» **Task**
From the line containing "n'. split_and!; [done| |done]." to the last line of the records, reproduce every line exactly and print nothing else.

» **Records supplied**
Start of Block

(* ===== verification/NfsCow.v ===== *)
(** Copy-on-write of the NeuralFS tree: replacing a child pointer, and rewriting the
    path from a leaf to the root on fresh blocks. *)

From S2P Require Import Prelude Checksum Flash NfsNode NfsRep NfsFormat NfsVolume NfsDisk NfsSuper NfsJournal NfsAlloc NfsTree.
From Stdlib Require Import Sorting.Sorted.
Import Btree Super Volume.

(** * Child pointers *)

Definition repl (old new_ c : Z) : Z := if c =? old then new_ else c.

Definition repl_item (old new_ : Z) (it : Key * bytes) : Key * bytes :=
  (it.1, if as_child_ptr it.2 =? old then from_child_ptr new_ else it.2).

Lemma replace_loop_spec old new_ l i its n found :
  node_rep its n → drop i its = l →
  ∃ found' n', replace_loop old new_ (seqZ (Z.of_nat i) (zlen l)) found n = Ok (found', n') ∧
    node_rep (take i its ++ (repl_item old new_ <$> l)) n' ∧ same_frame n n'.
Proof.
  revert i its n found. induction l as [|[k v] l IH]; intros i its n found Hr Hd.
  - exists found, n. change (zlen []) with 0. rewrite seqZ_nil by lia. split_and!; [done| |done]. cbn. rewrite app_nil_r.
    by rewrite <-(take_drop i its), Hd, app_nil_r in Hr.
  - assert (Hl : its !! i = Some (k, v)) by (by rewrite <-(Nat.add_0_r i), <-lookup_drop, Hd).
    assert (Hd' : drop (S i) its = l) by (rewrite (drop_S its _ i Hl) in Hd; by simplify_eq).
    rewrite zlen_cons, seqZ_cons by (pose proof (zlen_nonneg l); lia). cbn [replace_loop].
    rewrite (rep_get_key_value its), Hl by done. replace (Z.pred (1 + zlen l)) with (zlen l) by lia.
    replace (Z.succ (Z.of_nat i)) with (Z.of_nat (S i)) by lia. cbn [fmap list_fmap]. unfold repl_item at 1; cbn [fst snd].
    destruct (as_child_ptr v =? old).
    + destruct (rep_update_at its n i k v (from_child_ptr new_)) as (n1 & H1 & Hr1 & Hf1); [done..|apply zlen_from_child_ptr|].
      rewrite H1. cbn [mbind res_bind]. apply lookup_lt_Some in Hl as Hi.
      destruct (IH (S i) _ n1 true Hr1) as (f' & n' & H' & Hr' & Hf'); [by rewrite drop_insert_lt by lia|].
      exists f', n'. split_and!; [done| |by transitivity n1].
      rewrite (take_S_r _ i (k, from_child_ptr new_)), take_insert_ge, <-app_assoc in Hr' by (by rewrite ?list_lookup_insert_eq). done.
    + destruct (IH (S i) its n found Hr Hd') as (f' & n' & H' & Hr' & Hf'). exists f', n'. split_and!; [done| |done].
      by rewrite (take_S_r _ i (k, v)), <-app_assoc in Hr'.
Qed.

End of Block

» **Result below**
    + destruct (IH (S i) its n found Hr Hd') as (f' & n' & H' & Hr' & Hf'). exists f', n'. split_and!; [done| |done].
      by rewrite (take_S_r _ i (k, v)), <-app_assoc in Hr'.
Qed.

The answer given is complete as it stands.